Carlos Antunes Memórias de um Revolucionário

Autor

ISABEL LINDIM

Editora

Oficina do Livro (Abril de 2024)

Cotação

13/20

Recensão

Um homem pode ser um herói ou um vilão, dependendo de quem relata a sua história. Neste livro de memórias relatadas na primeira pessoa e recolhidas pela sua enteada (Isabel Lindim), Carlos Antunes sai, sobretudo, com a imagem de alguém que nunca se conformou com as coisas.

Sem dúvida, que Carlos Antunes, que liderou com outra dissidente do PCP, Isabel do Carmo, a criação das Brigadas Revolucionárias (BR), será um vilão para muitos, ou mesmo um terrorista. A organização esteve por detrás de vários atentados e assaltos. Também para a PIDE, a polícia política do Estado Novo, era visto como um delinquente perigoso. 

Para muitos da extrema-esquerda, Carlos Antunes, será um herói, bem como todos os que participaram nas acções da BR.  As actividades da BR mantiveram-se mesmo após o 25 de Abril e acabaram por ser seguidas e ainda mais radicalizadas pelas FP-25. 

Carlos Antunes não queria ir para a tropa. A clandestidade salvou-o do serviço militar. O seu caminho ficou traçado. Acreditava ser um pacifista ("e ainda hoje tenho essa mania", afirmou, citado na obra). 

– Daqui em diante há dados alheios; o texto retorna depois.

Definition bind {K O A B : Type} (m : M K O A) (f : A -> M K O B) : M K O B :=
  fun s => f (fst (m s)) (snd (m s)).

Declare Scope monad_scope.
Delimit Scope monad_scope with M.
Notation "x <- m ;; k" := (bind m (fun x => k))
  (at level 61, m at next level, right associativity) : monad_scope.
Notation "m ;; k" := (bind m (fun _ => k))
  (at level 61, right associativity) : monad_scope.
Local Open Scope monad_scope.

(** The object worked on. *)
Definition get {K O : Type} : M K O O := fun s => (obj s, s).

Definition modify {K O : Type} (f : O -> O) : M K O unit :=
  fun s => (tt, mk_state (kern s) (trace s) (f (obj s))).

(** A kernel call with a result, and one without. *)
Definition call {K O A : Type} (f : K -> K * A) (e : A -> event) : M K O A :=
  fun s =>
    (snd (f (kern s)),
     mk_state (fst (f (kern s))) (trace s ++ [e (snd (f (kern s)))]) (obj s)).

Definition call_ {K O : Type} (f : K -> K) (e : event) : M K O unit :=
  fun s => (tt, mk_state (f (kern s)) (trace s ++ [e]) (obj s)).

(** Result and final state of a run. *)
Definition result {K O A : Type} (m : M K O A) (s : state K O) : A := fst (m s).
Definition after {K O A : Type} (m : M K O A) (s : state K O) : state K O :=
  snd (m s).

(** ** The driver *)

Section Driver.

Context {K : Type} {kernel : Kernel K}.

(** Modelled from the spec: [kmemdup] is kernel code outside the driver.  As
    section 4.1 has it for [replace], it allocates a new owned copy of the
    data and fails, with [NULL], when the allocation fails. *)
Definition kmemdup {O : Type} (src : list byte) (len : Z) : M K O (option blob) :=
  ok <- call (fun k => kmalloc k len) (ev_kmalloc len) ;;
  ret (if ok : bool then Some (firstn (Z.to_nat len) src) else None).

(** [memcpy(dst, src, n)]: the first [n] bytes of [dst] become those of
    [src]. *)
Definition memcpy (dst src : list byte) (n : Z) : list byte :=
  firstn (Z.to_nat n) src ++ skipn (Z.to_nat n) dst.

(** [sprintf(page, "%d\n", b ? 1 : 0)]: the text written. *)
Definition sprintf_flag (b : bool) : list byte :=
  [if b then x31 else x30; x0a].

(** [dtbocfg_overlay_item_create]: create the device tree overlay.  Returns
    0 or an error status. *)
Definition dtbocfg_overlay_item_create : M K dtbocfg_overlay_item Z :=
  overlay <- get ;;
  n <- call (fun k => of_fdt_unflatten_tree k (dtbo overlay) (node overlay))
            (ev_unflatten (dtbo overlay)) ;;
  modify (set_node n) ;;
  match n with
  | None => ret (- EINVAL)
  | Some nd =>
      call_ (fun k => of_node_set_flag k nd) (ev_set_flag nd) ;;
      ret_val <- call (fun k => of_resolve_phandles k nd)
                      (ev_resolve_phandles nd) ;;
      if negb (ret_val =? 0) then ret ret_val
      else
        (ret_val <- call (fun k => of_overlay_create k nd)
                         (ev_overlay_create nd) ;;
         if ret_val <? 0 then ret ret_val
         else (modify (set_id ret_val) ;; ret 0))
  end.

(** [dtbocfg_overlay_item_release]: release the device tree overlay. *)
Definition dtbocfg_overlay_item_release : M K dtbocfg_overlay_item unit :=
  overlay <- get ;;
  if 0 <=? id overlay then
    (call_ (fun k => of_overlay_destroy k (id overlay))
           (ev_overlay_destroy (id overlay)) ;;
     modify (set_id (-1)))
  else ret tt.

(** [dtbocfg_overlay_item_status_store]: set the status attribute.  Returns
    the stored size or an error status. *)
Definition dtbocfg_overlay_item_status_store (buf : list byte) (count : Z) :
  M K dtbocfg_overlay_item Z :=
  let status := fst (kstrtoul buf 10) in
  let value := snd (kstrtoul buf 10) in
  if negb (0 =? status) then ret (- EPERM)
  else
    ((if value =? 0 then
        (overlay <- get ;;
         if 0 <=? id overlay then dtbocfg_overlay_item_release else ret tt)
      else
        (overlay <- get ;;
         if id overlay <? 0 then (dtbocfg_overlay_item_create ;; ret tt)
         else ret tt)) ;;
     ret (to_ssize_t count)).

(** [dtbocfg_overlay_item_status_show]: show the status attribute.  Returns
    the string size, with the text written to the page. *)
Definition dtbocfg_overlay_item_status_show :
  M K dtbocfg_overlay_item (Z * list byte) :=
  overlay <- get ;;
  ret (Z.of_nat (List.length (sprintf_flag (0 <=? id overlay))),
       sprintf_flag (0 <=? id overlay)).

(** The part of [dtbocfg_overlay_item_dtbo_store] from [kmemdup] on. *)
Definition dtbo_store_copy (buf : list byte) (count : Z) :
  M K dtbocfg_overlay_item Z :=
  p <- kmemdup buf count ;;
  modify (set_dtbo p) ;;
  match p with
  | None => modify (set_dtbo_size 0) ;; ret (- ENOMEM)
  | Some _ => modify (set_dtbo_size (to_int count)) ;; ret (to_ssize_t count)
  end.

(** [dtbocfg_overlay_item_dtbo_store]: store the device tree blob.  Returns
    the stored size or an error status. *)
Definition dtbocfg_overlay_item_dtbo_store (buf : list byte) (count : Z) :
  M K dtbocfg_overlay_item Z :=
  overlay <- get ;;
  if 0 <? dtbo_size overlay then
    if 0 <=? id overlay then ret (- EPERM)
    else
      (call_ (fun k => kfree k (mem_dtbo (dtbo overlay)))
             (ev_kfree (mem_dtbo (dtbo overlay))) ;;
       modify (set_dtbo None) ;;
       modify (set_dtbo_size 0) ;;
       dtbo_store_copy buf count)
  else dtbo_store_copy buf count.

(** [dtbocfg_overlay_item_dtbo_show]: read the device tree blob.  [buf] is
    the page to fill or [NULL]; returns the read size and the page. *)
Definition dtbocfg_overlay_item_dtbo_show (buf : option (list byte)) :
  M K dtbocfg_overlay_item (Z * option (list byte)) :=
  overlay <- get ;;
  match dtbo overlay with
  | None => ret (0, buf)
  | Some d =>
      if PAGE_SIZE <? to_ulong (dtbo_size overlay) then ret (- EINVAL, buf)
      else
        ret (dtbo_size overlay,
             option_map
               (fun page => memcpy page d (to_ulong (dtbo_size overlay))) buf)
  end.

(** [dtbocfg_overlay_release]: release the device tree overlay item, the
    [release] operation of the item type. *)
Definition dtbocfg_overlay_release : M K dtbocfg_overlay_item unit :=
  dtbocfg_overlay_item_release ;;
  overlay <- get ;;
  (match dtbo overlay with
   | Some _ =>
       call_ (fun k => kfree k (mem_dtbo (dtbo overlay)))
             (ev_kfree (mem_dtbo (dtbo overlay))) ;;
       modify (set_dtbo None) ;;
       modify (set_dtbo_size 0)
   | None => ret tt
   end) ;;
  call_ (fun k => kfree k mem_overlay) (ev_kfree mem_overlay).

(** [dtbocfg_overlay_group_make_item]: make an overlay item of the group.
    Returns the item or [ERR_PTR] of an error status.  The item is
    allocated, its id, blob and size are set, and
    [config_item_init_type_name] is called on its [struct config_item],
    which gives the item its name. *)
Definition dtbocfg_overlay_group_make_item (name : string) :
  M K unit (Z + dtbocfg_overlay_item) :=
  ok <- call (fun k => kmalloc k sizeof_overlay) (ev_kmalloc sizeof_overlay) ;;
  if ok : bool then
    (call_ (fun k => config_item_init_type_name k name) (ev_item_init name) ;;
     ret (inr (mk_overlay (mk_config_item name) None (-1) None 0)))
  else ret (inl (- ENOMEM)).

(** Modelled from the spec: [config_item_put] is configfs code outside the
    driver.  As section 4.3 has it for [drop], the group holds the only
    reference to the item, so that putting it destroys the item through the
    [release] operation of its type, [dtbocfg_overlay_release]. *)
Definition config_item_put : M K dtbocfg_overlay_item unit :=
  dtbocfg_overlay_release.

(** [dtbocfg_overlay_group_drop_item]: drop an overlay item of the group. *)
Definition dtbocfg_overlay_group_drop_item : M K dtbocfg_overlay_item unit :=
  config_item_put.

(** [dtbocfg_module_init]. *)
Definition dtbocfg_module_init : M K unit Z :=
  call_ (fun k => config_group_init k "device-tree")
        (ev_group_init "device-tree") ;;
  call_ (fun k => config_group_init k "overlays") (ev_group_init "overlays") ;;
  retval <- call configfs_register_subsystem ev_register_subsystem ;;
  if negb (retval =? 0) then ret retval
  else
    (retval <- call configfs_register_group ev_register_group ;;
     if negb (retval =? 0) then
       (call_ configfs_unregister_subsystem ev_unregister_subsystem ;;
        ret retval)
     else ret 0).

(** [dtbocfg_module_exit]. *)
Definition dtbocfg_module_exit : M K unit unit :=
  call_ configfs_unregister_group ev_unregister_group ;;
  call_ configfs_unregister_subsystem ev_unregister_subsystem.

End Driver.

(** ** Life of an item *)

(** An operation that configfs issues on an item between its making and its
    dropping: a write or a read of one of its two attributes. *)
Inductive op : Type :=
| op_status_store (buf : list byte) (count : Z)
| op_status_show
| op_dtbo_store (buf : list byte) (count : Z)
| op_dtbo_show (buf : option (list byte)).

Section Life.

Context {K : Type} {kernel : Kernel K}.

Definition run_op (o : op) : M K dtbocfg_overlay_item unit :=
  match o with
  | op_status_store buf count =>
      dtbocfg_overlay_item_status_store buf count ;; ret tt
  | op_status_show => dtbocfg_overlay_item_status_show ;; ret tt
  | op_dtbo_store buf count =>
      dtbocfg_overlay_item_dtbo_store buf count ;; ret tt
  | op_dtbo_show buf => dtbocfg_overlay_item_dtbo_show buf ;; ret tt
  end.

Fixpoint run_ops (l : list op) : M K dtbocfg_overlay_item unit :=
  match l with
  | [] => ret tt
  | o :: l' => run_op o ;; run_ops l'
  end.

(** Runs [m] on the object [o], giving back the object as [m] leaves it. *)
Definition with_obj {O A : Type} (o : O) (m : M K O A) : M K unit (A * O) :=
  fun s =>
    ((fst (m (mk_state (kern s) (trace s) o)),
      obj (snd (m (mk_state (kern s) (trace s) o)))),
     mk_state (kern (snd (m (mk_state (kern s) (trace s) o))))
              (trace (snd (m (mk_state (kern s) (trace s) o)))) tt).

(** The state of an item just made under [name] in the kernel [k], with the
    trace of its making, when it could be made. *)
Definition made (name : string) (k : K) :
  option (state K dtbocfg_overlay_item) :=
  let r := dtbocfg_overlay_group_make_item name (mk_state k [] tt) in
  match fst r with
  | inr overlay => Some (mk_state (kern (snd r)) (trace (snd r)) overlay)
  | inl _ => None
  end.

(** An operation as configfs issues it: a write of the blob passes a buffer
    and its length, which fits an [int]. *)
Definition well_formed_op (o : op) : Prop :=
  match o with
  | op_dtbo_store buf count =>
      count = Z.of_nat (List.length buf) /\ count <= INT_MAX
  | _ => True
  end.

(** A write of the status that parses and is not zero. *)
Definition enables (o : op) : Prop :=
  match o with
  | op_status_store buf _ =>
      fst (kstrtoul buf 10) = 0 /\ snd (kstrtoul buf 10) <> 0
  | _ => False
  end.

(** The whole life of one item: made under [name], operated on, dropped.
    Returns [false] when the item could not be made. *)
Definition life (name : string) (l : list op) : M K unit bool :=
  r <- dtbocfg_overlay_group_make_item name ;;
  match r with
  | inl _ => ret false
  | inr overlay =>
      with_obj overlay (run_ops l ;; dtbocfg_overlay_group_drop_item) ;;
      ret true
  end.

End Life.

(** ** Reading a trace *)

(** The ids that successful calls of [of_overlay_create] returned, and the
    ids that [of_overlay_destroy] was called on, in order. *)
Definition created_ids (tr : list event) : list Z :=
  flat_map
    (fun e =>
       match e with
       | ev_overlay_create _ r => if r <? 0 then [] else [r]
       | _ => []
       end) tr.

Definition released_ids (tr : list event) : list Z :=
  flat_map
    (fun e => match e with ev_overlay_destroy i => [i] | _ => [] end) tr.

(** The calls that take part in applying a blob. *)
Definition is_apply_event (e : event) : bool :=
  match e with
  | ev_unflatten _ _ | ev_set_flag _ | ev_resolve_phandles _ _
  | ev_overlay_create _ _ => true
  | _ => false
  end.

(** The apply and release protocol of one item.  [held] is the id of the
    overlay that is applied and not yet released.  A successful
    [of_overlay_create] is allowed only when nothing is held, and
    [of_overlay_destroy] only on the id that is held.  The result is what is
    held after the trace, or [None] when the trace breaks the protocol. *)
Fixpoint protocol (held : option Z) (tr : list event) : option (option Z) :=
  match tr with
  | [] => Some held
  | ev_overlay_create _ r :: tr' =>
      if r <? 0 then protocol held tr'
      else match held with
           | None => protocol (Some r) tr'
           | Some _ => None
           end
  | ev_overlay_destroy i :: tr' =>
      match held with
      | Some j => if i =? j then protocol None tr' else None
      | None => None
      end
  | _ :: tr' => protocol held tr'
  end.

(** The id an item holds. *)
Definition held_id (o : dtbocfg_overlay_item) : option Z :=
  if 0 <=? id o then Some (id o) else None.

Definition held_list (held : option Z) : list Z :=
  match held with
  | Some i => [i]
  | None => []
  end.

(** A run keeps the protocol when what it adds to the trace takes the id
    that the item held before to the id it holds after. *)
Definition keeps_protocol {K A : Type} (m : M K dtbocfg_overlay_item A)
  (s : state K dtbocfg_overlay_item) : Prop :=
  exists evs : list event,
    trace (after m s) = trace s ++ evs /\
    protocol (held_id (obj s)) evs = Some (held_id (obj (after m s))).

Para mim, nascida em Abril de 1974, é surreal (e aterrador) ler os relatos de  quem fez testes a bombas na serra da Arrábida, em preparação para assaltos e atentados. Mas ler este livro é isso: ver, por dentro, como foi que actuaram alguns destes militantes de extrema-esquerda na luta contra a ditadura e mesmo depois da chegada da democracia. O que sentiam, como viviam, com quem falavam e se relacionavam.

Ler esta obra pode causar indigestão a alguns. Pode deixar outros inspirados. Será útil para investigadores e historiadores. Permite ter um vislumbre, a partir de dentro, de um movimento que se radicalizou na busca de uma sociedade que queria que fosse mais justa e solidária, nomeadamente com os povos das antigas colónias ultramarinas. 

Numa altura em que políticas e ideologias de raiz totalitária renascem nos governos no poder de países do Ocidente, nomeadamente na Europa, esta pode ser uma obra para se reflectir. Vivemos, actualmente, numa era em que regressam a censura, a eliminação da liberdade de expressão, a perseguição a "dissidentes". Hoje, os meios de censura e perseguição são as leis e o silenciamento das opiniões no espaço digital. A cultura de cancelamento e ostracização laboral, económica e social. A propaganda nos media está em níveis máximos. Vivemos in loco a obra distópica '1984', de George Orwell. Por isso, o conhecimento da História é cada vez mais relevante. Para que não se caia nos mesmos erros. Nem no lado dos governantes e ditadores, nem do lado de quem combate as ditaduras. Para que o futuro possa ser moldado, não por ditadores nem por extremistas e radicais, mas por inconformados moderados.